The honesty this course has insisted on all the way through applies hardest to its own closer.

- **Evals measure what you put in them, and nothing else.** A 100% score means the agent passed
  *your cases*, not that it's correct in general. The gap between "passes my eval" and "is actually
  good" is exactly the cases you didn't think to write. An eval set is a lower bound on quality, never
  a proof. Treat a green eval as "no known regression," not "verified correct."
- **Eval sets rot.** Cases that no model ever fails stop discriminating; tasks drift away from what
  you actually do. An eval set you don't prune and grow becomes a comforting green light that's
  measuring last year's problems. Budget maintenance for it like any other test suite.
- **LLM-as-judge is a model grading a model.** Re-read that section: correlated blind spots, bias,
  and drift are not edge cases, they're the default behavior. An uncalibrated judge can hand you a
  confident wrong score, which is worse than no score. Where you can grade in code, do.
- **A score is not a decision.** The eval tells you the rate; *you* still set the bar, and the right
  bar depends on stakes the eval can't see. 95% might be plenty for triaging issue labels and
  reckless for anything touching auth, money, or customer data. The number informs the judgment; it
  doesn't replace it.
- **Evals don't catch novel harms, only measured ones.** A genuinely new failure mode (a class of
  mistake no case anticipates) passes every eval until the day it doesn't and you add the case after
  the fact. Evals make agents *trustworthy on known territory*. They are not a substitute for the
  recovery muscles (Module 12) that exist for when something gets through anyway.

---

## Check for understanding

**You're done when:**

- You can explain the difference between a test and an eval, and say when you'd reach for each.
- You've run `run_eval.py` against both bundled candidates and watched the same eval set pass one and
  fail the other, including the exit code flipping to `1`.
- You've graded your *own* agent's output, then changed the model or prompt and re-run the same eval
  set as a regression check, and you can read the before/after scores as "safe" or "not safe."
- You can state, for one concrete task, the eval score that would let an agent act unattended on it,
  and where that threshold would live in your pipeline.
- You can say, in your own words, why the eval set is the durable skill and the model is the swappable
  part. That's the whole course in one sentence, and you can now run it from the keyboard.

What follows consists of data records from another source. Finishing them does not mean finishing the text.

(** An observation may return anything. *)
Lemma ring_return_open t b o r w :
  ready t o w → (∀ s, ring_step c s o = (s, None)) → wp t b (Ret r) w.
Proof using.
  intros Hready Ho. apply wp_ret. intros w1 HR HI.
  destruct (ring_ready_stable _ _ _ HR _ Hready) as [Hp Hi].
  destruct (pending_ret_ok_open Sp _ _ _ r Hp) as (p & Hp' & Hret);
    [intros s; unfold answers; simpl; by rewrite Ho|].
  exists p. split; [done|]. split; [done|]. exists (w_aux w1).
  by apply ring_return_world.
Qed.

Lemma put_wp x n w : ready 0 (RingPut x) w → wp 0 (Steps (6 + n)) (Put x) w.
Proof using Hc.
  intros Hready. wp_go wp_load as w1 HR1 HI1.
  apply (ring_ready_stable _ _ _ HR1) in Hready as Hready1.
  rewrite (i_tail _ HI1). wp_go wp_load_lin as w2 HR2 HI2.
  apply (ring_ready_stable _ _ _ HR2) in Hready1 as Hready2.
  rewrite (i_head _ HI2), (put_cursor_stable _ _ _ HR2 eq_refl).
  destruct (decide (size w2 < c)) as [Hroom|Hfull].
  - exists [], (w_aux w2). rewrite upd_id. split; [by apply good_step_refl|].
    wp_go wp_load as w3 HR3 HI3.
    unfold bufLen. rewrite (i_cap _ HI3), cursor_diff by lia.
    rewrite bool_decide_false by lia.
    wp_go wp_load as w4 HR4 HI4. rewrite (i_mask _ HI4), mask_index.
    wp_go wp_store_idx as w5 HR5 HI5. split; [by apply slot_lt|].
    assert (rely 0 w2 w5) as HR25 by (etrans; [exact HR3|]; by etrans).
    destruct (put_write x w5 HI5) as [Hgood Hput];
      [by eapply ring_ready_stable|by eapply room_stable|].
    rewrite (put_cursor_stable _ _ _ HR25 eq_refl).
    eexists [], _. split; [exact Hgood|].
    wp_go wp_store as w6 HR6 HI6. apply (putting_stable _ _ _ HR6) in Hput; [|done].
    destruct (put_publish x w6 HI6 Hput) as [Hgood6 Hdone].
    rewrite (i_tail _ HI6), <-(put_cursor_stable _ _ _ HR6 eq_refl) in Hgood6, Hdone.
    eexists [0], _. split; [exact Hgood6|]. by apply ring_return.
  - assert (size w2 = c) as Hsz by (pose proof (i_size _ HI2); lia).
    destruct (observe_step 0 (RingPut x) (RBool false) w2 HI2 Hready2) as [Hgood Hdone].
    { simpl. by rewrite bool_decide_false by done. }
    eexists _, _. split; [exact Hgood|].
    wp_go wp_load as w3 HR3 HI3.
    unfold bufLen. rewrite (i_cap _ HI3), cursor_diff by lia.
    rewrite bool_decide_true by lia. apply ring_return.
    exact (ring_complete_stable _ _ _ HR3 _ Hdone).
Qed.

Lemma get_wp n w : ready 1 RingGet w → wp 1 (Steps (6 + n)) Get w.
Proof using Hc.
  intros Hready. wp_go wp_load as w1 HR1 HI1.
  apply (ring_ready_stable _ _ _ HR1) in Hready as Hready1.
  rewrite (i_head _ HI1). wp_go wp_load_lin as w2 HR2 HI2.
  apply (ring_ready_stable _ _ _ HR2) in Hready1 as Hready2.
  rewrite (i_tail _ HI2), <-(proj1 (r_get _ _ _ HR2 eq_refl)).
  destruct (items w2) as [|x s] eqn:Hs.
  - destruct (observe_step 1 RingGet (RVal zero false) w2 HI2 Hready2) as [Hgood Hdone];
      [by rewrite Hs|].
    eexists _, _. split; [exact Hgood|].
    rewrite bool_decide_true; [by apply ring_return|].
    unfold size. rewrite Hs. simpl. by rewrite Nat.add_0_r.
  - exists [], (w_aux w2). rewrite upd_id. split; [by apply good_step_refl|].
    rewrite bool_decide_false.
    2:{ intros E%cursor_eq; [|apply HI2]. unfold size in E. by rewrite Hs in E. }
    assert (next_item x w2) as Hx by by exists s.
    wp_go wp_load as w3 HR3 HI3. rewrite (i_mask _ HI3), mask_index.
    wp_go wp_load_idx as w4 HR4 HI4.
    assert (rely 1 w2 w4) as HR24 by by etrans.
    apply (next_item_stable _ _ _ HR24) in Hx as Hx4; [|done].
    assert (ready 1 RingGet w4) as Hready4 by by eapply ring_ready_stable.
    exists x. split.
    { rewrite <-(proj1 (r_get _ _ _ HR24 eq_refl)).
      rewrite <-(Nat.add_0_r (gone _)), (i_slots _ HI4) by apply cap_pos.
      destruct Hx4 as [s4 ->]. by rewrite (proj2 (proj2 Hready4) eq_refl). }
    wp_go wp_store_idx as w5 HR5 HI5. split; [by apply slot_lt|].
    assert (rely 1 w2 w5) as HR25 by by etrans.
    destruct (get_clear x w5 HI5) as [Hgood Hget];
      [by eapply ring_ready_stable|by eapply next_item_stable|].
    rewrite <-(proj1 (r_get _ _ _ HR25 eq_refl)).
    eexists [], _. split; [exact Hgood|].
    wp_go wp_store as w6 HR6 HI6. apply (getting_stable _ _ _ HR6) in Hget; [|done].
    destruct (get_publish x w6 HI6 Hget) as [Hgood6 Hdone].
    rewrite (i_head _ HI6), (proj1 (r_get _ _ _ HR6 eq_refl)) in Hgood6, Hdone.
    eexists [1], _. split; [exact Hgood6|]. by apply ring_return.
Qed.

(** [Len], [IsFull], [IsEmpty]: only loads. *)
Lemma wp_observe {B} t m o (f : mem → B) k w :
  ready t o w → (∀ v w', ready t o w' → wp t (Steps m) (k v) w') →
  wp t (Steps (S m)) (Act (load f) k) w.
Proof using.
  intros Hready Hk. wp_go wp_load as w1 HR1 HI1. apply Hk. by eapply ring_ready_stable.
Qed.

Lemma observers_wp t n o w :
  ready t o w → (∀ s, ring_step c s o = (s, None)) →
  wp t (Steps (6 + n)) Len w ∧ wp t (Steps (6 + n)) IsFull w ∧ wp t (Steps (6 + n)) IsEmpty w.
Proof using.
  intros Hready Ho.
  split_and!; repeat (wp_pure; eapply wp_observe; [eassumption|]; clear w Hready;
    intros ? w Hready; wp_pure); by eapply ring_return_open.
Qed.

Lemma capacity_wp t n w : ready t RingCap w → wp t (Steps (6 + n)) Cap w.
Proof using.
  intros Hready. wp_go wp_load_lin as w1 HR1 HI1. unfold bufLen. rewrite (i_cap _ HI1).
  destruct (observe_step t RingCap (RLen (Z.of_nat c)) w1 HI1) as [Hgood Hdone];
    [by eapply ring_ready_stable|done|].
  eexists _, _. split; [exact Hgood|]. by apply ring_return.
Qed.

(** The memory that the constructor sets up for the capacity [c]. *)
Definition ring_init : mem := Mem (replicate c zero) (Z.of_nat c - 1) 0 0.

Lemma ring_verified : verified Sp proto pg (ring_object ring_init).
Proof using Hc.
  split.
  - exists (Aux 0 None false). split; simpl; try done.
    + apply length_replicate.
    + unfold size. simpl. lia.
    + intros i Hi. rewrite Nat.mod_small, lookup_replicate_2 by done.
      unfold content. simpl. by destruct (decide (i = 0)).
  - intros t id o w HI Hnone _ Hallowed.
    destruct (ring_call_world t id o w HI Hnone) as [[HI' HR] Hready].
    eexists. split; [exact HI'|]. split; [exact HR|]. simpl in Hallowed.
    change (initial_budget _ _) with (Steps (6 + 0)).
    destruct o; simpl in Hallowed; try apply bool_decide_eq_true in Hallowed as ->.
    + by apply put_wp.
    + by apply get_wp.
    + eapply observers_wp; [exact Hready|done].
    + by apply capacity_wp.
    + eapply observers_wp; [exact Hready|done].
    + eapply observers_wp; [exact Hready|done].
Qed.
End ring.

Section ring_properties.
Context {T : Type} (zero : T).

Lemma NewRingBuffer_init fuel capacity m :
  NewRingBuffer zero fuel capacity = Some m → ∃ c,
    m = ring_init zero c ∧ length (buf m) = c ∧
    ∃ k, (0 <= k <= 62)%Z ∧ Z.of_nat c = (2 ^ k)%Z.
Proof.
  unfold NewRingBuffer. intros (c & Hc & [= <-])%bind_Some.
  destruct (nextPowerOfTwo_result _ _ _ Hc) as (k & Hk & -> & _).
  pose proof (Z.pow_pos_nonneg 2 k). pose proof (Z.pow_le_mono_r 2 k 62).
  exists (Z.to_nat (2 ^ k)). split; [|split; [apply length_replicate|]].
  - unfold ring_init. f_equal. rewrite Z2Nat.id, u64_small; [done| |lia].
    rewrite two64_val. lia.
  - exists k. split; [done|]. lia.
Qed.

(** C27. The ring buffer is linearizable with respect to the bounded queue of its
    capacity, with one producer and one consumer: for every interleaving of
    their steps with each other and with the observers, and across the
    wrap-around of the cursors, [Put] fails only on a full queue, [Get] only on
    an empty one, and items come out in the order they went in. *)
Theorem ring_linearizable fuel capacity m cs s :
  NewRingBuffer zero fuel capacity = Some m → reaches (ring_object zero m) cs s →
  linearizable (ring_spec zero (length (buf m))) (sy_hist s).
Proof.
  intros (c & -> & Hl & Hc)%NewRingBuffer_init. rewrite Hl.
  eapply verified_linearizable, ring_verified, Hc.
Qed.

(** C33. It is wait-free: every method ends within six steps of its own. *)
Theorem ring_wait_free fuel capacity m cs s t r :
  NewRingBuffer zero fuel capacity = Some m → reaches (ring_object zero m) cs s →
  sy_thr s !! t = Some r → r_steps r ≤ 6 ∧ (r_steps r = 6 → ∃ v, r_prog r = Ret v).
Proof.
  intros (c & -> & _ & Hc)%NewRingBuffer_init.
  eapply verified_waitfree; [exact (ring_verified zero c Hc)|done].
Qed.

(** The masked cursors never index the buffer out of range. *)
Theorem ring_no_panic fuel capacity m cs :
  NewRingBuffer zero fuel capacity = Some m →
  exec (ring_object zero m) cs (start (ring_object zero m)) ≠ Crash.
Proof.
  intros (c & -> & _ & Hc)%NewRingBuffer_init. eapply verified_no_crash, ring_verified, Hc.
Qed.

Lemma content_idle its i : content zero its None false i = Some (default zero (its !! i)).
Proof.
  unfold content. destruct (decide (i < length its)) as [Hlt|].
  - rewrite decide_False by (by intros []).
    apply lookup_lt_is_Some_2 in Hlt as [x ->]. done.
  - rewrite lookup_ge_None_2 by lia. by destruct (decide _).
Qed.

(** C38. While neither producer nor consumer is at work, the distance of the
    cursors, from which [Len], [IsFull] and [IsEmpty] are computed, is the length of
    the queue that is left by a linearization of the history so far, each of its
    items is in its slot, and every other slot holds the zero value: no reference to
    an item that was taken out is kept. *)
Theorem ring_quiescent fuel capacity m cs s :
  NewRingBuffer zero fuel capacity = Some m → reaches (ring_object zero m) cs s →
  sy_thr s !! 0 = None → sy_thr s !! 1 = None →
  let m' := sy_mem s in
  ∃ L g, linearization (ring_spec zero (length (buf m))) (sy_hist s) L ∧
    let its := run (ring_spec zero (length (buf m))) [] L in
    length its ≤ length (buf m') ∧
    head m' = u64 (Z.of_nat g) ∧ u64 (tail m' - head m') = Z.of_nat (length its) ∧
    ∀ i, i < length (buf m') →
      buf m' !! ((g + i) mod length (buf m')) = Some (default zero (its !! i)).
Proof.
  intros (c & -> & Hl & Hc)%NewRingBuffer_init Hs H0 H1. rewrite Hl.
  destruct (verified_state _ _ _ _ _ _ (ring_verified zero c Hc) Hs)
    as (w & L & <- & HI & Hthr & HL & Hrun).
  apply Hthr in H0, H1. exists L, (gone (w_aux w)). split; [done|]. simpl in Hrun.
  cbn zeta. rewrite Hrun. change (g_state (ring_spec zero c) (w_gh w)) with (items zero c w).
  rewrite (i_cap _ _ _ HI), (i_tail _ _ _ HI), (i_head _ _ _ HI).
  split; [apply HI|]. split; [done|]. split.
  - apply (cursor_diff c Hc). apply HI.
  - intros i Hi. rewrite (i_slots _ _ _ HI i Hi), (i_idle0 _ _ _ HI H0).
    rewrite (i_idle1 _ _ _ HI H1). apply content_idle.
Qed.
End ring_properties.

(** A buffer of capacity 2 (asked for: 2), filled, then drained by one item while
    the producer tries to put a third. *)
Definition demo_memory : mem := ring_init 0 2.

Definition demo_object : object mem (ring_op nat) (resp nat) := ring_object 0 demo_memory.

Definition demo_schedule : list (cmd (ring_op nat)) :=
  Call 0 (RingPut 7) :: replicate 7 (Step 0) ++ Call 0 (RingPut 8) :: replicate 7 (Step 0) ++
  Call 0 (RingPut 9) :: Call 1 RingGet :: concat (replicate 4 [Step 0; Step 1]) ++
  replicate 3 (Step 1) ++ Call 2 RingLen :: replicate 3 (Step 2).

Lemma ring_demo_new : NewRingBuffer 0 63 2 = Some demo_memory.
Proof. reflexivity. Qed.

Lemma ring_linearizable_witness : ∃ s,
  reaches demo_object demo_schedule s ∧
  sy_hist s = [EInv 0 0 (RingPut 7); ERes 0 0 (RBool true); EInv 0 2 (RingPut 8);
               ERes 0 2 (RBool true); EInv 0 4 (RingPut 9); EInv 1 5 RingGet;
               ERes 0 4 (RBool false); ERes 1 5 (RVal 7 true); EInv 2 8 RingLen;
               ERes 2 8 (RLen 1)] ∧
  linearizable (ring_spec 0 2) (sy_hist s).
Proof.
  destruct (run_history_reaches demo_object demo_schedule _
    ltac:(vm_compute; reflexivity)) as (s & Hs & Hh).
  exists s. split; [exact Hs|]. split; [exact Hh|].
  exact (ring_linearizable 0 63 2 demo_memory demo_schedule s ring_demo_new Hs).
Defined.

Lemma ring_wait_free_witness : ∃ s r,
  reaches demo_object (take 24 demo_schedule) s ∧ sy_thr s !! 1 = Some r ∧
  r_steps r = 3 ∧ r_steps r ≤ 6.
Proof.
  destruct (run_steps_reaches demo_object (take 24 demo_schedule) 1 3
    ltac:(vm_compute; reflexivity)) as (s & r & Hs & Hr & Hn).
  exists s, r. split; [exact Hs|]. split; [exact Hr|]. split; [exact Hn|].
  exact (proj1 (ring_wait_free 0 63 2 demo_memory _ s 1 r ring_demo_new Hs Hr)).
Defined.

Lemma ring_no_panic_witness : exec demo_object demo_schedule (start demo_object) ≠ Crash.
Proof. exact (ring_no_panic 0 63 2 demo_memory demo_schedule ring_demo_new). Defined.

Lemma ring_quiescent_witness : ∃ s L,
  reaches demo_object demo_schedule s ∧ linearization (ring_spec 0 2) (sy_hist s) L ∧
  u64 (tail (sy_mem s) - head (sy_mem s)) = Z.of_nat (length (run (ring_spec 0 2) [] L)).
Proof.
  destruct (run_quiet_reaches demo_object demo_schedule
    ltac:(vm_compute; reflexivity)) as (s & Hs & Hq).
  assert (∀ t, sy_thr s !! t = None) as Hn by (intros t; rewrite Hq; apply lookup_empty).
  destruct (ring_quiescent 0 63 2 demo_memory demo_schedule s ring_demo_new Hs (Hn 0) (Hn 1))
    as (L & g & HL & _ & _ & Hlen & _).
  exists s, L. split; [exact Hs|]. split; [exact HL|exact Hlen].
Defined.
End RingBuffer.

That's the close. You started by copy-pasting out of a chat window; you're ending by letting an agent
act without you and holding a measured, enforceable line on whether to trust it. The model under that
line will change many times. The line is yours to keep.

---

## Verify-before-publish

This is an expansion-zone module over fast-moving ground. Re-check at build/publish time:

- [ ] **No vendor pinned.** Confirm the module text, lab, and `llm_judge.py` still name no specific LLM
  provider, model id, or pricing, and that `llm_judge.py`'s endpoint config is still generic
  (env-var driven, OpenAI-style-compatible but not branded).
- [ ] **Eval frameworks named.** If the module names any eval framework or LLM-as-judge tool by
  name (it currently names none on purpose), verify it still exists and behaves as described. Prefer
  keeping it tool-agnostic.
- [ ] **LLM-as-judge claims.** The bias/drift/correlation caveats are durable, but re-check that no
  cited best practice (e.g., calibration-against-human-labels guidance) has been superseded.
- [ ] **Module cross-references.** Confirm Modules 13, 14, 10, and 24–26 still carry the
  responsibilities referenced here (tests, CI gating, review, the agent autonomy ladder) and that
  none were renumbered.
- [ ] **Lab still runs.** `python run_eval.py candidates/current_model` exits 0 at 100%, and
  `candidates/swapped_model` exits 1 below threshold, on a current Python 3.x.